Today my sister set out on the next part of the amazing story of her life. She has left before, for college, but she graduated in three years and came back, and she lived with my parents again for the last year and a half. Somehow the fact that she was still there made it feel like our childhood sister chapter wasn't quite over yet. This morning I hugged her goodbye, drove down the road and parked my van. Then I watched her climb into a packed car and back out of my parent's driveway for the last time of it being "her house." I'm so proud of her and so excited for her. And I'll miss her so much.
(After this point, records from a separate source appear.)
(** * NavMesh2d: a shallow embedding of [src/nav-mesh-2d.ts]

    The repository ships two variants of the engine in the same file.  The
    embedding follows the later one (the three-argument [findPath], lines
    384-881 of the source).  The functions of the earlier variant (lines
    1-384) that differ from it, in their text or in the primitives they
    call, are embedded in [Module Early], [Module EarlyProjection],
    [Module EarlyFunnel] and [Module EarlyQuery]; [findTrianglePath] is the
    same in both.

    Numbers.  The structure of the engine (the search, the portals, the
    order of the waypoints, the branches of the query) is studied on exact
    rationals ([Q]): every comparison of the source is a comparison of
    rationals, and rounding is out of that model.  Where a property depends
    on what the doubles do, the model has it: the library's squared
    distance is a function of the provider with values in [Num.ext], finite
    or [Infinity], so that a distance that overflows is a value of the
    model, and the statements about exact geometry name the range of
    coordinates they hold on; [Module Double] embeds [triArea2],
    [pointsEqual] and the loop of the funnel on binary64 floats, with the
    rounding, the infinities and the NaN of IEEE 754. *)

From Stdlib Require PrimFloat FloatOps FloatAxioms SpecFloat.
From Stdlib Require Import QArith Qabs Qminmax Lqa Lia List ZArith Bool.
Import ListNotations.

Set Implicit Arguments.

(** ** Numbers *)

Module Num.

Definition ltb (a b : Q) : bool :=
  match a ?= b with Lt => true | _ => false end.
Definition leb (a b : Q) : bool :=
  match a ?= b with Gt => false | _ => true end.
Definition gtb (a b : Q) : bool := ltb b a.
Definition geb (a b : Q) : bool := leb b a.
Definition eqb (a b : Q) : bool :=
  match a ?= b with Eq => true | _ => false end.

(** [Math.max] and [Math.min] *)
Definition max (a b : Q) : Q := if ltb a b then b else a.
Definition min (a b : Q) : Q := if ltb b a then b else a.

(** A number that is not negative, as a squared distance and the running
    minimum of squared distances are: finite, or [Infinity]. *)
Inductive ext : Type :=
| Fin (q : Q)
| Infinity.

(** [d < m]; [Infinity < m] is false for every [m] *)
Definition lt_ext (d m : ext) : bool :=
  match d, m with
  | Fin a, Fin b => ltb a b
  | Fin _, Infinity => true
  | Infinity, _ => false
  end.

(** The doubles end at [Number.MAX_VALUE], which is 2^1024 - 2^971: a result
    at or beyond 2^1024 - 2^970 is rounded to [Infinity]. *)
Definition overflow : Q := inject_Z (2 ^ 1024 - 2 ^ 970).

(** the number computed for an exact value that is not negative *)
Definition ofExact (q : Q) : ext :=
  if leb overflow q then Infinity else Fin q.

(** Coordinates up to 2^510 in magnitude: their differences stay below
    2^511, the products of two differences below 2^1022 and the sums of two
    such products below 2^1023, so that no intermediate result of the
    geometric primitives overflows. *)
Definition bound : Q := inject_Z (2 ^ 510).

End Num.

Declare Scope num_scope.
Delimit Scope num_scope with num.
Infix "<?" := Num.ltb (at level 70, no associativity) : num_scope.
Infix "<=?" := Num.leb (at level 70, no associativity) : num_scope.
Infix ">?" := Num.gtb (at level 70, no associativity) : num_scope.
Infix ">=?" := Num.geb (at level 70, no associativity) : num_scope.

Open Scope Q_scope.

(** ** Points (the provider's [Point] class) *)

Module Point.

Record t : Type := new { x : Q; y : Q }.

(** the squared Euclidean distance of two points, in exact arithmetic *)
Definition squaredDistance (p q : t) : Q :=
  (x p - x q) * (x p - x q) + (y p - y q) * (y p - y q).

End Point.

Abbreviation Point := Point.t.

(** ** Geometric primitives of the later variant *)

Definition epsilon : Q := 1 # 1000000000.

(** [triArea2], lines 873-875 *)
Definition triArea2 (a b c : Point) : Q :=
  (Point.x c - Point.x a) * (Point.y b - Point.y a)
  - (Point.x b - Point.x a) * (Point.y c - Point.y a).

(** [pointsEqual], lines 877-880, on exact differences; [Double.pointsEqual]
    is the test on the rounded differences *)
Definition pointsEqual (p1 p2 : Point) : bool :=
  (Qabs (Point.x p1 - Point.x p2) <? epsilon)%num
  && (Qabs (Point.y p1 - Point.y p2) <? epsilon)%num.

(** [orientation], lines 864-868: 0 collinear, 1 clockwise, 2 counterclockwise *)
Definition orientation (p q r : Point) : nat :=
  let val := (Point.y q - Point.y p) * (Point.x r - Point.x q)
             - (Point.x q - Point.x p) * (Point.y r - Point.y q) in
  if (Qabs val <? (1 # 10000000000))%num then 0%nat
  else if (val >? 0)%num then 1%nat else 2%nat.

(** [getSegmentIntersectionPoint], lines 553-571 *)
Definition getSegmentIntersectionPoint (p1 q1 p2 q2 : Point) : option Point :=
  let r := Point.new (Point.x q1 - Point.x p1) (Point.y q1 - Point.y p1) in
  let s := Point.new (Point.x q2 - Point.x p2) (Point.y q2 - Point.y p2) in
  let rxs := Point.x r * Point.y s - Point.y r * Point.x s in
  if (Qabs rxs <? (1 # 100000000))%num then None
  else
    let qp := Point.new (Point.x p2 - Point.x p1) (Point.y p2 - Point.y p1) in
    let t := (Point.x qp * Point.y s - Point.y qp * Point.x s) / rxs in
    let u := (Point.x qp * Point.y r - Point.y qp * Point.x r) / rxs in
    if ((t >=? 0) && (t <=? 1) && (u >=? 0) && (u <=? 1))%num
    then Some (Point.new (Point.x p1 + t * Point.x r) (Point.y p1 + t * Point.y r))
    else None.

(** [closestPointOnSegment], lines 576-587, in exact arithmetic.  On doubles
    [atb2] overflows for a long segment and [t] is then 0: the statements
    about the nearest point are made for coordinates up to [Num.bound],
    where no intermediate result overflows. *)
Definition closestPointOnSegment (p a b : Point) : Point :=
  let a_to_p := Point.new (Point.x p - Point.x a) (Point.y p - Point.y a) in
  let a_to_b := Point.new (Point.x b - Point.x a) (Point.y b - Point.y a) in
  let atb2 := Point.x a_to_b * Point.x a_to_b + Point.y a_to_b * Point.y a_to_b in
  if Num.eqb atb2 0 then a
  else
    let dot := Point.x a_to_p * Point.x a_to_b + Point.y a_to_p * Point.y a_to_b in
    let t := Num.max 0 (Num.min 1 (dot / atb2)) in
    Point.new (Point.x a + Point.x a_to_b * t) (Point.y a + Point.y a_to_b * t).

(** [isPointOnSegment], lines 589-604 *)
Definition isPointOnSegment (p a b : Point) : bool :=
  let ab := Point.new (Point.x b - Point.x a) (Point.y b - Point.y a) in
  let ap := Point.new (Point.x p - Point.x a) (Point.y p - Point.y a) in
  let cross := Point.x ab * Point.y ap - Point.y ab * Point.x ap in
  if (Qabs cross >? (1 # 1000000000))%num then false
  else
    let dot := Point.x ap * Point.x ab + Point.y ap * Point.y ab in
    if ((dot <? 0)
        || (dot >? Point.x ab * Point.x ab + Point.y ab * Point.y ab))%num
    then false
    else true.

(** The primitives on which the earlier variant (lines 1-384) differs. *)
Module Early.

(** [triArea2], lines 373-375 *)
Definition triArea2 (a b c : Point) : Q :=
  (Point.x b - Point.x a) * (Point.y c - Point.y a)
  - (Point.x c - Point.x a) * (Point.y b - Point.y a).

Definition epsilon : Q := 1 # 10000000000.

(** [pointsEqual], lines 380-383 *)
Definition pointsEqual (p1 p2 : Point) : bool :=
  (Qabs (Point.x p1 - Point.x p2) <? epsilon)%num
  && (Qabs (Point.y p1 - Point.y p2) <? epsilon)%num.

(** [isPointInTriangle], lines 46-57, on the vertices of the triangle.  The
    barycentric coordinates are exact here; the doubles of the source round
    them, and a point of an edge can come out just below zero. *)
Definition isPointInTriangle (point : Point) (mainTriangle : Point * Point * Point)
  : bool :=
  let '(p0, p1, p2) := mainTriangle in
  let denom := (Point.y p1 - Point.y p2) * (Point.x p0 - Point.x p2)
               + (Point.x p2 - Point.x p1) * (Point.y p0 - Point.y p2) in
  if (Qabs denom <? (1 # 10000000000))%num then false
  else
    let a := ((Point.y p1 - Point.y p2) * (Point.x point - Point.x p2)
              + (Point.x p2 - Point.x p1) * (Point.y point - Point.y p2))
             / denom in
    let b := ((Point.y p2 - Point.y p0) * (Point.x point - Point.x p2)
              + (Point.x p0 - Point.x p2) * (Point.y point - Point.y p2))
             / denom in
    let c := 1 - a - b in
    ((a >=? 0) && (b >=? 0) && (c >=? 0))%num.

End Early.

(** ** The geometry provider

    [TPolygon], its fields and the three library functions below come from
    poly-math-2d.  Triangles are objects compared by reference ([===],
    [Set], [Map], [includes]): the provider is an interface whose triangle
    type has a decidable identity, and a connection is modelled by the
    [neighbor] it leads to.  [Point.getDistanceSquared] returns a number
    that the engine only compares with others: finite, or [Infinity] when
    the squared distance leaves the range of the doubles. *)

Class Provider : Type := {
  TPolygon : Type;
  TPolygon_eq_dec : forall t1 t2 : TPolygon, {t1 = t2} + {t1 <> t2};
  mainTriangle : TPolygon -> Point * Point * Point;
  centerPoint : TPolygon -> Point;
  connections : TPolygon -> list TPolygon;
  getDistanceQuick : Point -> Point -> Q;
  getDistanceSquared : Point -> Point -> Num.ext;
  pointInTriangle : Point -> Point * Point * Point -> bool
}.

Section NavMesh2d.

Context {provider : Provider}.

(** [t1 === t2] on triangle references *)
Definition same (t1 t2 : TPolygon) : bool :=
  if TPolygon_eq_dec t1 t2 then true else false.

(** [Array.prototype.includes] on triangle references *)
Definition includes (l : list TPolygon) (t : TPolygon) : bool :=
  existsb (same t) l.

(** The provider's [Polygon]: an outer ring, holes (polygons themselves, of
    which only [points] is read) and the triangles that cover it. *)
#[local] Unset Elimination Schemes.
Inductive Polygon : Type :=
| mkPolygon (points : list Point) (holes : list Polygon)
            (tpolygons : list TPolygon).
#[local] Set Elimination Schemes.

Definition points (p : Polygon) : list Point :=
  match p with mkPolygon ps _ _ => ps end.
Definition holes (p : Polygon) : list Polygon :=
  match p with mkPolygon _ hs _ => hs end.
Definition tpolygons (p : Polygon) : list TPolygon :=
  match p with mkPolygon _ _ ts => ts end.

Record PolygonMap : Type := { polygons : list Polygon }.

Record NavMesh2d : Type := {
  polygonMap : PolygonMap;
  triangles : list TPolygon
}.

(** [buildNavMesh], lines 411-418 *)
Definition buildNavMesh (pm : PolygonMap) : list TPolygon :=
  flat_map tpolygons (polygons pm).

(** the constructor, lines 404-406 *)
Definition newNavMesh2d (pm : PolygonMap) : NavMesh2d :=
  {| polygonMap := pm; triangles := buildNavMesh pm |}.

(** [getTriangleCenter], lines 423-425 *)
Definition getTriangleCenter (triangle : TPolygon) : Point :=
  centerPoint triangle.

(** [isPointInTriangle], lines 430-440 *)
Definition isPointInTriangle (point : Point) (triangle : TPolygon) : bool :=
  if pointInTriangle point (mainTriangle triangle) then true
  else
    let '(p1, p2, p3) := mainTriangle triangle in
    isPointOnSegment point p1 p2
    || isPointOnSegment point p2 p3
    || isPointOnSegment point p3 p1.

(** [findTriangleContainingPoint], lines 445-452 *)
Definition findTriangleContainingPoint (nm : NavMesh2d) (point : Point)
  : option TPolygon :=
  find (isPointInTriangle point) (triangles nm).

(** [isPointInNavMesh], lines 457-459 *)
Definition isPointInNavMesh (nm : NavMesh2d) (point : Point) : bool :=
  match findTriangleContainingPoint nm point with
  | Some _ => true
  | None => false
  end.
Digital photos didn't enter our world very big until 2005. But the following are some of my favorites from the past nine years.
So many adventures:
One of her homecomings. I was always the hairdresser.
My graduation from college:
My bachelorette party.
My Rehearsal Dinner:
Morning of my wedding day:
In our major Colbie Caillat era:
Posing like you can only with a sister. :)
The night of my baby shower for Drew. And other stories. Like going to the er and stories about long walks in the woods...
The night before I had my first baby.
The kinds of things that went back and forth in the mail while Nan was at Liberty.
Always with our tea and coffee... This time in an RV.
Girls weekend in Connecticut. Pregnant with my second baby...
Baby sister graduates college.
Pregnant with my third baby:
Still little girls at heart... Just grown up now.
Last girls outing before she left today. Again with coffee and tea.
Watching her drive away. Funny how foggy it was this morning... I know this is probably just sentimental me making metaphors out of anything, but I was crying and watching her leave and as she pulled out and drove into the fog it felt like how I feel. I know that she's going to be within driving distance away (5 hrs). I know that we will still call and talk and stay in touch. I know that I will see her on our beach vacation this summer. But there's just lots of unknowns this time too. I don't know when/if we will live within "drop-in" distance of each other again. Spontaneity has always been such a fun part of our relationship and we will have to be better at planning things out ahead of time to see each other now. I know it will work, and it will be fine, and we will figure out how to make the distance seem small. But it was still hard watching her drive into the fog.
"A sister is a little bit of childhood that can never be lost."
-Marion C. Garretty
"What's the good of news if you haven't a sister to share it with?"
"If your sister is in a tearing hurry to go out and cannot catch your eye, she's wearing your best sweater."
"The mildest, drowsiest sister has been known to turn tiger if her sibling is in trouble."
And my favorite:
"To the outside world we all grow old. But not to brothers and sisters. We know each other as we always were. We know each other's hearts. We share private family jokes. We remember family feuds and secrets, family griefs and joys. We live outside the touch of time."